There were years in the intensity of their gaze,
Cutting across the traffic.

Did she always turn here to stare? The walk and the lift
Down from the top floor must have taken many minutes.
Had he insisted that he stay by the window?
Maybe a pact, maybe an instinct
But I knew that I could not bear to stand
And watch her turn away and
See the nurse lead him with, gentle touch
Back to bed.

So I passed by
Twenty years ago and left them
Fixed forever sending their years across the traffic.


People watching

Post 6

LL Waz

There's heartbreak in that too.

I did read it last week, but as so often ended up not posting because it felt like saying something for the sake of saying something. But silence doesn't work online.

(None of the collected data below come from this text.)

(** A type in the mask, in terms of its entries. *)
Lemma structural_true l1 base t entries cnt :
  0 <= t -> py_index (l1_CNT l1) t = Some cnt -> 0 <= cnt ->
  structural l1 base t entries = Ok true ->
  t < l1_N l1 /\
  (forall e, In e entries -> ne_nidx e = 0 /\ exists b, base !! (t, ne_index e) = Some b /\ ne_addr e = b + 4) /\
  (forall i, 0 <= i < cnt <-> exists e, In e entries /\ ne_index e = i).
Proof.
  intros Ht Hcnt Hc H. unfold structural in H.
  destruct (l1_N l1 <=? t) eqn:EN; [done|]. bool_prop. rsplit H.
  destruct v; [|done]. simpl in H. rewrite Hcnt in H. apply Ok_inj in H. bool_prop.
  split; [lia|]. split.
  - clear H Hcnt. induction entries as [|e es IH]; [done|]. simpl in Hm.
    destruct (negb (ne_nidx e =? 0)) eqn:E0; [done|]. bool_prop.
    destruct (base !! (t, ne_index e)) as [b|] eqn:Eb; [|done].
    destruct (ne_addr e =? b + 4) eqn:Ea; [|done]. bool_prop.
    intros e' [<-|He']; [eauto|by apply IH].
  - intros i. transitivity (In i (sorted_z (map ne_index entries))).
    + rewrite H, zrange_In. lia.
    + rewrite In_sorted_z, in_map_iff. firstorder.
Qed.

(** The accumulated mask and exception list. *)
Definition split_inv (l1 : level1) (base : gmap (Z * Z) Z) (named : list named_entry)
    (dn : list Z) (acc : Z * list named_entry) : Prop :=
  0 <= fst acc /\
  (forall u, 0 <= u -> Z.testbit (fst acc) u = true <->
     In u dn /\ structural l1 base u (of_type u named) = Ok true) /\
  (forall e, In e (snd acc) <->
     In e named /\ In (ne_type e) dn /\
     structural l1 base (ne_type e) (of_type (ne_type e) named) = Ok false).

Lemma name_split_step_inv l1 base named dn acc acc' t :
  0 <= t -> split_inv l1 base named dn acc ->
  name_split_step l1 base named acc t = Ok acc' ->
  split_inv l1 base named (dn ++ [t]) acc'.
Proof.
  intros Ht (Hpos & Hmask & Hexc) H. unfold name_split_step in H. rsplit H.
  destruct v; apply Ok_inj in H; subst acc'; simpl.
  - split_and!; simpl.
    + apply Z.lor_nonneg. split; [done|]. apply Z.shiftl_nonneg. lia.
    + intros u Hu. rewrite Z.lor_spec, orb_true_iff, Hmask, Z.shiftl_spec by lia.
      rewrite in_app_iff. simpl. destruct (decide (t = u)) as [->|Hne].
      * rewrite Z.sub_diag. simpl. tauto.
      * assert (Z.testbit 1 (u - t) = false) as ->; [|intuition congruence].
        destruct (decide (u - t < 0)); [by apply Z.testbit_neg_r|].
        apply (Z.bits_above_log2 1); simpl; lia.
    + intros e. rewrite Hexc, in_app_iff. simpl. split; [tauto|].
      intros (? & [?|[<-|[]]] & Hs); [done|]. congruence.
  - split_and!; simpl; [done| |].
    + intros u Hu. rewrite Hmask by done. rewrite in_app_iff. simpl.
      split; [tauto|]. intros ([?|[<-|[]]] & Hs); [done|]. congruence.
    + intros e. rewrite in_app_iff, Hexc, In_of_type, in_app_iff. simpl. split.
      * intros [?|[? <-]]; [tauto|]. tauto.
      * intros (? & [?|[<-|[]]] & ?); tauto.
Qed.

The way journals grow occasionally, and collect all sorts of wonderful things is such a pleasure.


People watching

Post 7

Researcher5

Thank you. I can still see the couple in my mind's eye so clearly and thank you for being the first place on to which I have put any of my poetry. warm wishes Robbie


People watching

Post 8

LL Waz

That makes this journal even better.

Season's greetings smiley - smiley.


People watching

Post 9

LL Waz

On the edge of the armchair a woman dressed in a black business suit sits knees together, ankles crossed. Her shoes are high heeled and black. Her hair is died black, bobbed with sharp edges. She is quite heavily made up with a lot of darkness round the eyes and red lipstick. One hand holds tight onto a brief case. The other hand holds a brochure from the table.

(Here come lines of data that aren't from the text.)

(* ===== verification/AudioMaps.v ===== *)
(** AUDIO_MAP bounds and the per-port serving tables ([avdecc/aem_maps.py]).

    [direction_tables] is the gate over one direction: it returns the tables the
    gateware answers GET_AUDIO_MAP from, or refuses.  [direction_ok] states the
    clauses it enforces, each a bound taken from another descriptor; the two are
    proved equivalent, and the tables a successful run returns are described
    entry by entry. *)
From S2P Require Import Prelude Unicode Descriptors Directory Text Model.

(** * Formats *)

(** AAF stream_format -> channels_per_frame. *)
Definition fmt_channels (fmt : Z) : option Z :=
  if negb (Z.shiftr fmt 56 =? 0x02) then None
  else Some (Z.land (Z.shiftr fmt 22) 0x3FF).

Definition MILAN_BASE_CHANNELS : list Z := [1; 2; 4; 6; 8].

(** An element of a formats list: an integer, or its hexadecimal text. *)
Inductive fmt_item := FmtInt (n : Z) | FmtStr (s : pystr).

Definition fmt_value (f : fmt_item) : result model_error Z :=
  match f with
  | FmtInt n => Ok n
  | FmtStr s => match py_int16 s with Some n => Ok n | None => Err EHexParse end
  end.

(** The Base channel counts one format covers, [rate_fmt] being its stem with
    the [ut] bit and the channel count zeroed. *)
Definition format_cover (rate_fmt n : Z) : gset Z :=
  let ut := Z.land (Z.shiftr n 52) 1 in
  let ch := Z.land (Z.shiftr n 22) 0x3FF in
  if negb (Z.land n (Z.lnot (Z.lor (Z.shiftl 1 52) (Z.shiftl 0x3FF 22))) =? rate_fmt) then ∅
  else if negb (ut =? 0) then list_to_set (List.filter (fun c => c <=? ch) MILAN_BASE_CHANNELS)
  else {[ch]} ∩ list_to_set MILAN_BASE_CHANNELS.

Definition base_channel_cover (fmts : list fmt_item) (rate_fmt : Z) : result model_error (gset Z) :=
  foldR (fun got f => let* n := fmt_value f in Ok (got ∪ format_cover rate_fmt n)) ∅ fmts.

(** * Bounds *)

Definition SMAP_MAX_PORTS := 32.
Definition SMAP_MAX_ROWS := 62.
Definition SMAP_CLUSTER_CHANNELS := 1.

(** One direction of the gate. *)
Record MapDirection := mkMapDirection {
  md_input : bool;                  (* direction == "INPUT" *)
  md_ports : list port_spec;
  md_n_streams : Z;
  md_stream_specs : list stream_spec;
}.

(** The text [where]: the port's tag, the map and the mapping. *)
Definition where_text (w : map_where) : pystr :=
  let r := w_row w in
  lit "STREAM_PORT_" ++ lit (if w_input w then "INPUT" else "OUTPUT") ++ lit "["
  ++ dec (w_port w) ++ lit "] AUDIO_MAP[" ++ dec (w_map w) ++ lit "] mapping ("
  ++ dec (mr_si r) ++ lit "," ++ dec (mr_sc r) ++ lit "," ++ dec (mr_co r) ++ lit ","
  ++ dec (mr_cc r) ++ lit ")".

(** The deviation [_map_row_bounds] records: the stream channel lies past the
    widest format. *)
Definition deviation_text (w : map_where) (widest : Z) (formats : list Z) : pystr :=
  where_text w ++ lit ": stream_channel " ++ dec (mr_sc (w_row w)) ++ lit " >= "
  ++ dec widest ++ lit ", the widest channels_per_frame stream " ++ dec (mr_si (w_row w))
  ++ lit " advertises (" ++ repr_list (map py_hex formats)
  ++ lit ") - 7.2.6 / IEEE 1722-2016 7.3.1".

Definition KNOWN_MAP_DEVIATIONS : list pystr :=
  map (fun c =>
    lit "STREAM_PORT_OUTPUT[0] AUDIO_MAP[0] mapping (0," ++ dec c ++ lit "," ++ dec c
    ++ lit ",0): stream_channel " ++ dec c
    ++ lit " >= 2, the widest channels_per_frame stream 0 advertises (['0x205022000806000']) - 7.2.6 / IEEE 1722-2016 7.3.1")
    (zrange 2 6).

(** [set(got) - set(allow)] must be empty; the recorded deviations, sorted. *)
Definition assert_no_map_deviations (deviations allow : list pystr)
    : result model_error (list pystr) :=
  let got := remove_dups deviations in
  let new := List.filter (fun d => negb (bool_decide (d ∈ allow))) got in
  match new with
  | [] => Ok (sorted_strs got)
  | _ => Err (ENewDeviations (sorted_strs new))
  end.

Definition static_map_of (k : Z) (p : port_spec) (maps : list (list map_row))
    : result model_error (Z * list map_row) :=
  let* _ := raise_if (negb (po_maps p =? 1)) (ENumberOfMaps k (po_maps p)) in
  let bm := po_base_map p in
  let* _ := raise_if (negb ((0 <=? bm) && (bm <? zlen maps))) (EBaseMap k bm) in
  let* rows := sub maps bm in
  let* _ := raise_if (SMAP_MAX_ROWS <? zlen rows) (ETooManyRows k bm (zlen rows)) in
  Ok (bm, rows).

(** [[c for c in map(fmt_channels, formats) if c is not None]]. *)
Definition audio_channels (formats : list Z) : list Z := omap fmt_channels formats.

(** Refuses a mapping out of bounds; returns the recorded deviation. *)
Definition map_row_bounds (w : map_where) (row : map_row) (p : port_spec) (side : MapDirection)
    : result model_error (option pystr) :=
  let* _ := raise_if (po_clusters p <=? mr_co row) (EClusterOffset w) in
  let* _ := raise_if (SMAP_CLUSTER_CHANNELS <=? mr_cc row) (EClusterChannel w) in
  let* _ := raise_if (md_n_streams side <=? mr_si row) (EStreamIndex w) in
  let* s := sub (md_stream_specs side) (mr_si row) in
  match audio_channels (st_formats s) with
  | [] => Err (ENoAudioFormat w)
  | c :: cs =>
      let widest := max_z c cs in
      Ok (if widest <=? mr_sc row then Some (deviation_text w widest (st_formats s)) else None)
  end.

(** The direction-asymmetric duplicate rule: [seen] is one port's cluster
    channels, [cfg_stream_ch] the stream channels of every output port so far. *)
Definition map_duplicate_rule (w : map_where) (row : map_row) (side : MapDirection)
    (seen : gset (Z * Z)) (cfg_stream_ch : gmap (Z * Z) map_where)
    : result model_error (gset (Z * Z) * gmap (Z * Z) map_where) :=
  if md_input side then
    let key := (mr_co row, mr_cc row) in
    if bool_decide (key ∈ seen) then Err (EDuplicateCluster w)
    else Ok ({[key]} ∪ seen, cfg_stream_ch)
  else
    let key := (mr_si row, mr_sc row) in
    match cfg_stream_ch !! key with
    | Some prev => Err (EDuplicateStream w prev)
    | None => Ok (seen, <[key := w]> cfg_stream_ch)
    end.

(** * One direction *)

Record dir_state := DirState {
  ds_addr : list Z;
  ds_rows : list Z;
  ds_moff : list Z;
  ds_dev : list pystr;
  ds_cfg : gmap (Z * Z) map_where;
}.

Definition row_step (side : MapDirection) (k bm : Z) (p : port_spec)
    (st : list pystr * gset (Z * Z) * gmap (Z * Z) map_where) (row : map_row)
    : result model_error (list pystr * gset (Z * Z) * gmap (Z * Z) map_where) :=
  let '(dev, seen, cfg) := st in
  let w := MapWhere (md_input side) k bm row in
  let* d := map_row_bounds w row p side in
  let* sc := map_duplicate_rule w row side seen cfg in
  Ok (dev ++ (match d with Some x => [x] | None => [] end), fst sc, snd sc).

Section Tables.
(** The ROM offset of one descriptor in the model being assembled. *)
Variable base_of : Z -> Z -> result model_error Z.

Definition port_step (side : MapDirection) (maps : list (list map_row)) (st : dir_state)
    (kp : Z * port_spec) : result model_error dir_state :=
  let '(k, p) := kp in
  if is_dynamic p then
    Ok (DirState (ds_addr st ++ [0]) (ds_rows st ++ [0]) (ds_moff st ++ [0]) (ds_dev st) (ds_cfg st))
  else
    let* br := static_map_of k p maps in
    let* r := foldR (row_step side k (fst br) p) (ds_dev st, ∅, ds_cfg st) (snd br) in
    let* a := base_of AUDIO_MAP (fst br) in
    let* img := map_err EDesc (d_audio_map (fst br) (snd br)) in
    let* hi := sub img 4 in
    let* lo := sub img 5 in
    Ok (DirState (ds_addr st ++ [a]) (ds_rows st ++ [zlen (snd br)])
                 (ds_moff st ++ [Z.lor (Z.shiftl hi 8) lo]) (fst (fst r)) (snd r)).

Definition direction_tables (side : MapDirection) (maps : list (list map_row))
    : result model_error dir_state :=
  foldR (port_step side maps) (DirState [] [] [] [] ∅) (enumerate (md_ports side)).

Record smap_tables := SmapTables {
  sm_in_n : Z; sm_out_n : Z;
  sm_in_addr : list Z; sm_in_rows : list Z; sm_in_moff : list Z;
  sm_out_addr : list Z; sm_out_rows : list Z; sm_out_moff : list Z;
  sm_deviations : list pystr;
}.

(** [l or [0]]. *)
Definition or_zero (l : list Z) : list Z := match l with [] => [0] | _ => l end.

Definition static_map_tables (spec : model_spec) (n_str_in n_str_out : Z)
    : result model_error smap_tables :=
  let* _ := raise_if ((SMAP_MAX_PORTS <? zlen (sp_ports_in spec))
                      || (SMAP_MAX_PORTS <? zlen (sp_ports_out spec))) ETooManyPorts in
  let maps := sp_audio_maps spec in
  let inputs := mkMapDirection true (sp_ports_in spec) n_str_in (sp_stream_inputs spec) in
  let outputs := mkMapDirection false (sp_ports_out spec) n_str_out (sp_stream_outputs spec) in
  let* i := direction_tables inputs maps in
  let* o := direction_tables outputs maps in
  Ok (SmapTables (zlen (ds_addr i)) (zlen (ds_addr o))
        (or_zero (ds_addr i)) (or_zero (ds_rows i)) (or_zero (ds_moff i))
        (or_zero (ds_addr o)) (or_zero (ds_rows o)) (or_zero (ds_moff o))
        (ds_dev i ++ ds_dev o)).
End Tables.

(** * The specification of one direction *)

(** Every per-mapping bound. *)
Definition row_ok (side : MapDirection) (p : port_spec) (r : map_row) : Prop :=
  mr_co r < po_clusters p /\ mr_cc r < SMAP_CLUSTER_CHANNELS /\ mr_si r < md_n_streams side /\
  exists s, py_index (md_stream_specs side) (mr_si r) = Some s /\ audio_channels (st_formats s) <> [].

(** The map a static port serves, and its bounds. *)
Definition port_ok (side : MapDirection) (maps : list (list map_row)) (p : port_spec)
    (rows : list map_row) : Prop :=
  po_maps p = 1 /\ 0 <= po_base_map p /\ maps !! Z.to_nat (po_base_map p) = Some rows /\
  zlen rows <= SMAP_MAX_ROWS /\ (forall r, In r rows -> row_ok side p r) /\
  (md_input side = true -> List.NoDup (map (fun r => (mr_co r, mr_cc r)) rows)).

Definition served (maps : list (list map_row)) (p : port_spec) : list map_row :=
  if is_dynamic p then [] else default [] (maps !! Z.to_nat (po_base_map p)).

Definition stream_channels (maps : list (list map_row)) (ports : list port_spec) : list (Z * Z) :=
  map (fun r => (mr_si r, mr_sc r)) (concat (map (served maps) ports)).

(** The whole direction: each static port in bounds, and on the output side one
    entry per stream channel across the configuration. *)
Definition direction_ok (side : MapDirection) (maps : list (list map_row)) : Prop :=
  (forall p, In p (md_ports side) -> is_dynamic p = false -> port_ok side maps p (served maps p)) /\
  (md_input side = false -> List.NoDup (stream_channels maps (md_ports side))).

Passing in front of her an elderly gentleman guides his wife in her wheelchair through reception, they greet the receptionist and pass the time of day with her. They go to look at the Christmas cards on sale, appreciate the flower arrangement by the door and admire the courtyard garden with its weeping willow fountain through the window. He shows her the dining room on the far side of the courtyard, where one of the patients rooms looks out on the courtyard and the Hospice Consulant's office window.

The woman in the suit is ten minutes early for her business meeting. She doesn't turn the pages of the brochure. Sitting very straight, her eyes are fixed on the corridor leading to the Admin offices.

Two weeks on, the image of this woman, and particularly her eyes, remains.